Come individuare il dirigente in materia di sicurezza: i criteri
Il D.Lgs.81/08 prevede che il documento di valutazione dei rischi debba contenere (anche) “l’individuazione delle procedure per l’attuazione delle misure da realizzare, nonché dei ruoli dell’organizzazione aziendale che vi debbono provvedere, a cui devono essere assegnati unicamente soggetti in possesso di adeguate competenze e poteri” (art.28 c.2 lett.d) D.Lgs.81/08).
In caso di implementazione da parte dell’azienda del sistema previsto dal D.Lgs.231/01, poi, “il modello organizzativo deve in ogni caso prevedere, per quanto richiesto dalla natura e dimensioni dell’organizzazione e dal tipo di attività svolta, un’articolazione di funzioni che assicuri le competenze tecniche e i poteri necessari per la verifica, valutazione, gestione e controllo del rischio […]” (art.30 c.3 D.Lgs.81/08).
Nelle motivazioni della sentenza delle Sezioni Unite della Cassazione sul caso Thyssenkrupp ( Cassazione. Penale, Sezioni Unite, 18 settembre 2014 n.38343), la Corte ha collegato - con un ragionamento richiamato costantemente anche dalle successive e più recenti pronunce - la posizione del “garante” in materia di salute e sicurezza dei lavoratori (es. datore di lavoro, dirigente, preposto, delegato…) con la gestione del rischio, o meglio con le singole “sfere” o “aree” di gestione dello stesso.
In tal senso, secondo la Corte, le “distinte sfere di responsabilità gestionale” vanno separate le une dalle altre in quanto “conformano e limitano l’imputazione penale dell’evento al soggetto che viene ritenuto “gestore” del rischio. Allora, si può dire in breve, garante è il soggetto che gestisce il rischio.”

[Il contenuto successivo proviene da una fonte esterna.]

Lemma added_interest s fd : ev_inv s ->
  exists m, interest (ep_efd (ev_iompx s)) fd = kernel_mask m /\ 0 <= m < 4 /\
    forall t, single t -> Z.land m t <> 0 <-> event_added (ev_ioevs s) fd t.
Proof.
  intros [I _]. pose proof (ii_mpx _ _ _ _ _ _ _ I) as Ho. exists (epoll_mask (ev_iompx s) fd).
  split; [apply (po_kernel _ _ _ Ho)|]. split; [apply (po_range _ _ _ Ho)|]. intros t Ht. apply (watched_added _ _ _ _ _ _ _ _ _ I); [done|].
  intros Hm. apply (po_out _ _ _ Ho). intros E. unfold watch in Hm. cbn in Hm. by rewrite E in Hm.
Qed.
End manager.

(** C10. Over [epoll], whatever the arrays of events hold at the start (as [malloc]
    leaves them, or zeroed), after any sequence of calls and dispatches, also when some
    calls of [epoll_ctl] fail, the kernel watches a descriptor for reading exactly if an
    event for reading on it is added, for writing likewise, and no descriptor otherwise:
    [emask] chooses between adding, changing and deleting rightly. *)
Theorem epoll_watches_events {K U : Type} (epoll_ctl : K -> Z -> Z -> Z -> Z * K) (interest : K -> Z -> option Z)
    (ctl_ok : ctl_spec epoll_ctl interest) iocb tmcb get_time k n m1 m2 (u : U) s fd :
  let M := epoll_mpx epoll_ctl in
  let L := epoll_laws epoll_ctl interest ctl_ok in
  (forall id e s, ev_inv s -> ev_ioevs s !! id = Some e -> io_activated e = FK_IOEV_PENDING ->
    exists s', iocb (io_cb e) (io_fd e) (io_type e) s = Some (tt, s') /\ calls s s') ->
  (forall id t s, ev_inv s -> ev_tmevs s !! id = Some t -> tm_expired t = FK_TMEV_OLD ->
    exists rt s', tmcb (tm_cb t) (tm_interval t) (tm_type t) s = Some (rt, s') /\ calls s s' /\
      (rt = 0 -> exists t', ev_tmevs s' !! id = Some t' /\ tm_expired t' = FK_TMEV_OLD)) ->
  (forall s, exists t u, get_time s = Some (t, set_user s u)) ->
  unwritten n m1 -> unwritten n m2 -> (forall fd, interest k fd = None) ->
  rtc (ev_step iocb tmcb get_time) (fk_ev_init n m1 m2 (fk_epoll_create k n) u) s ->
  exists m, interest (ep_efd (ev_iompx s)) fd = kernel_mask m /\ 0 <= m < 4 /\
    forall t, single t -> Z.land m t <> 0 <-> event_added (ev_ioevs s) fd t.
Proof.
  intros M L Hi Ht Hg F1 F2 Hk Hr.
  destruct (epoll_create_ok interest n k) as [Hx Hw]; [destruct F1 as [<- _]; apply zlen_nonneg|done|].
  apply (added_interest epoll_ctl interest ctl_ok).
  eapply (plain_steps iocb tmcb get_time Hi Ht Hg); [|exact Hr].
  by apply ev_init_inv.
Qed.

(** The arrays [read_ev] and [write_ev] are not initialised.  When a descriptor
    that only ever had an event for reading hangs up, [epoll] reports it for writing
    too, and the dispatch reads a cell of [write_ev] that was never written. *)
Theorem epoll_hup_reads_uninitialised {K U : Type} (epoll_ctl : K -> Z -> Z -> Z -> Z * K)
    (iocb : Z -> Z -> Z -> ST (fk_evmgr (fk_epoll K) U) unit) tmcb get_time k n id fd cb (u : U) :
  let M := epoll_mpx epoll_ctl in
  let mem := malloced n in
  0 <= fd < n -> (epoll_ctl k EPOLL_CTL_ADD fd EPOLLIN).1 = 0 ->
  exists s, (_ ← fk_ioev_create id fd FK_IOEV_READ cb; fk_ev_add_ioev id)
      (fk_ev_init n mem mem (fk_epoll_create k n) u) = Some (FK_EV_OK, s) /\
    fk_ev_dispatch iocb tmcb get_time (EpollEvents [(fd, EPOLLHUP)]) s = None.
Proof.
  intros M mem Hfd Hctl.
  assert (forall m j (a : Z), 0 <= j < m -> znth (replicate (Z.to_nat m) a) j = Some a) as Hz.
  { intros m j a Hj. unfold znth. rewrite (proj2 (Z.ltb_ge _ _)) by lia. apply lookup_replicate_2. lia. }
  assert (znth mem fd = Some None) as Hmem.
  { unfold znth, mem, malloced. rewrite (proj2 (Z.ltb_ge _ _)) by lia. apply lookup_replicate_2. lia. }
  assert (zlen mem = n) as Hl by (apply malloced_unwritten; lia). clearbody mem.
  unfold fk_ev_add_ioev, get_ioev, fk_ioev_create, fk_ev_init. st_run. ev_cbn. rewrite lookup_insert_eq.
  cbv beta iota. cbn [io_activated io_fd io_type]. change (FK_IOEV_INIT =? FK_IOEV_INIT) with true. cbn [negb].
  cbn [iompx_add M epoll_mpx]. unfold fk_epoll_add. ev_cbn. cbn [ep_emask ep_efd ep_max_evs fk_epoll_create]. rewrite Hz by lia.
  cbn [mbind option_bind]. rewrite Z.land_0_r. change (0 =? 0) with true. cbn [negb].
  change (Z.lor (epoll_bits 0) (epoll_bits FK_IOEV_READ)) with EPOLLIN.
  change (epoll_bits 0 =? 0) with true. cbv beta iota zeta.
  destruct (epoll_ctl k EPOLL_CTL_ADD fd EPOLLIN) as [rt k']. cbn in Hctl. subst rt.
  change (0 <? 0) with false. change (FK_EV_OK =? FK_EV_ERR) with false. cbv beta iota.
  unfold set_ev_slots, slot_set. change (Z.land FK_IOEV_READ FK_IOEV_READ =? 0) with false.
  change (Z.land FK_IOEV_READ FK_IOEV_WRITE =? 0) with true.
  change (FK_EV_OK =? FK_EV_ERR) with false. cbv beta iota. ev_cbn. rewrite Hl.
  assert ((0 <=? fd) && (fd <? n) = true) as -> by (apply andb_true_intro; lia). cbv beta iota.
  erewrite ioev_stat_ok by (ev_cbn; apply lookup_insert_eq). cbv beta iota.
  eexists. split; [reflexivity|]. unfold fk_ev_dispatch, fk_ev_get_nearest_tmev. st_run. ev_cbn.
  change (fk_heap_root fk_heap_init) with (@None Z). cbv beta iota. ev_cbn.
  cbn [iompx_dispatch M epoll_mpx fk_epoll_dispatch fmap list_fmap]. cbv beta iota.
  unfold activate_all, fk_ev_activate_ioev, activate, get_ioev. st_run.
  change (Z.land (epoll_type EPOLLHUP) FK_IOEV_READ =? 0) with false.
  change (Z.land (epoll_type EPOLLHUP) FK_IOEV_WRITE =? 0) with false. cbv beta iota. ev_cbn.
  rewrite znth_zupd_eq by lia. cbn [mjoin option_join]. cbv beta iota. ev_cbn.
  rewrite insert_insert_eq, lookup_insert_eq. cbv beta iota. cbn [io_activated fk_ioev_set_stat].
  change (FK_IOEV_PENDING =? FK_IOEV_PENDING) with true. cbv beta iota.
  erewrite ioev_stat_ok by (ev_cbn; apply lookup_insert_eq). cbv beta iota. ev_cbn. by rewrite Hmem.
Qed.

(** ** Instances *)

(** A kernel that is its interest list. *)
Definition ex_ctl (k : gmap Z Z) (op fd ev : Z) : Z * gmap Z Z :=
  match k !! fd with
  | None => if op =? EPOLL_CTL_ADD then (0, <[fd := ev]> k) else (-1, k)
  | Some _ =>
      if op =? EPOLL_CTL_ADD then (-1, k)
      else if op =? EPOLL_CTL_DEL then (0, delete fd k) else (0, <[fd := ev]> k)
  end.
Definition ex_interest (k : gmap Z Z) (fd : Z) : option Z := k !! fd.

Lemma ex_ctl_ok : ctl_spec ex_ctl ex_interest.
Proof.
  intros k op fd ev H. unfold ex_ctl, ex_interest in *. destruct H as [[-> ->]|[Hop [m Hm]]].
  - right. split; [done|]. intros f. case_bool_decide as Hf; [subst; by rewrite lookup_insert_eq|by rewrite lookup_insert_ne].
  - rewrite Hm. destruct Hop as [->| ->]; right; (split; [done|]); intros f; case_bool_decide as Hf; cbn; try subst f.
    + by rewrite lookup_insert_eq.
    + by rewrite lookup_insert_ne.
    + by rewrite lookup_delete_eq.
    + by rewrite lookup_delete_ne.
Qed.

Section example.
#[local] Instance ex_mpx : Mpx (fk_epoll (gmap Z Z)) epoll_ans := epoll_mpx ex_ctl.
#[local] Instance ex_laws : MpxLaws (fk_epoll (gmap Z Z)) epoll_ans := epoll_laws ex_ctl ex_interest ex_ctl_ok.
Abbreviation mgr := (fk_evmgr (fk_epoll (gmap Z Z)) unit).

Definition ex_iocb (cb fd type : Z) : ST mgr unit := mret tt.
Definition ex_tmcb (cb interval type : Z) : ST mgr Z := mret (-1).
Definition ex_time : ST mgr timeval := mret (Timeval 0 0).
Definition ex_init : mgr :=
  fk_ev_init 8 (malloced 8) (malloced 8) (fk_epoll_create ∅ 8) tt.
Definition ex_calls : list (ev_call unit) :=
  [CallNewIo 7 3 FK_IOEV_READ 7; CallAddIo 7; CallNewIo 8 3 FK_IOEV_WRITE 8; CallAddIo 8; CallRemoveIo 7].
Definition ex_state : mgr := default ex_init (checked_calls ex_calls ex_init).

Lemma epoll_time_ok (s : mgr) : exists t u, ex_time s = Some (t, set_user s u).
Proof. exists (Timeval 0 0), tt. by destruct s as [? ? ? ? ? ? ? ? ? ? ? ? ? []]. Qed.

Lemma epoll_watches_events_witness : ex_interest (ep_efd (ev_iompx ex_state)) 3 = Some EPOLLOUT /\
  exists m, ex_interest (ep_efd (ev_iompx ex_state)) 3 = kernel_mask m /\ 0 <= m < 4 /\
    forall t, single t -> Z.land m t <> 0 <-> event_added (ev_ioevs ex_state) 3 t.
Proof.
  split; [vm_compute; reflexivity|].
  assert (checked_calls ex_calls ex_init = Some ex_state) as H by (vm_compute; reflexivity).
  pose proof (calls_steps ex_iocb ex_tmcb ex_time ex_init ex_state (checked_calls_ok _ _ _ H)) as Hr.
  refine (epoll_watches_events ex_ctl ex_interest ex_ctl_ok ex_iocb ex_tmcb ex_time ∅ 8 _ _ tt ex_state 3 _ _ epoll_time_ok _ _ _ Hr).
  - intros id e s _ _ _. exists s. split; [reflexivity|apply rtc_refl].
  - intros id t s _ Ht Hst. exists (-1), s. split; [reflexivity|]. split; [apply rtc_refl|discriminate].
  - apply malloced_unwritten. discriminate.
  - apply malloced_unwritten. discriminate.
  - intros fd. reflexivity.
Defined.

E’ dunque importante ricostruire tali posizioni di garanzia, laddove “ruoli, competenze e poteri segnano le diverse sfere di responsabilità gestionale ed al contempo definiscono la concreta conformazione, la latitudine delle posizioni di garanzia, la sfera di rischio che deve essere governata.”
E per identificare tali ruoli, competenze e poteri occorre partire proprio dalla norma richiamata all’inizio di questo contributo e dunque da quella che la Cassazione chiama la “mappa dei poteri”, ovvero il documento di valutazione dei rischi.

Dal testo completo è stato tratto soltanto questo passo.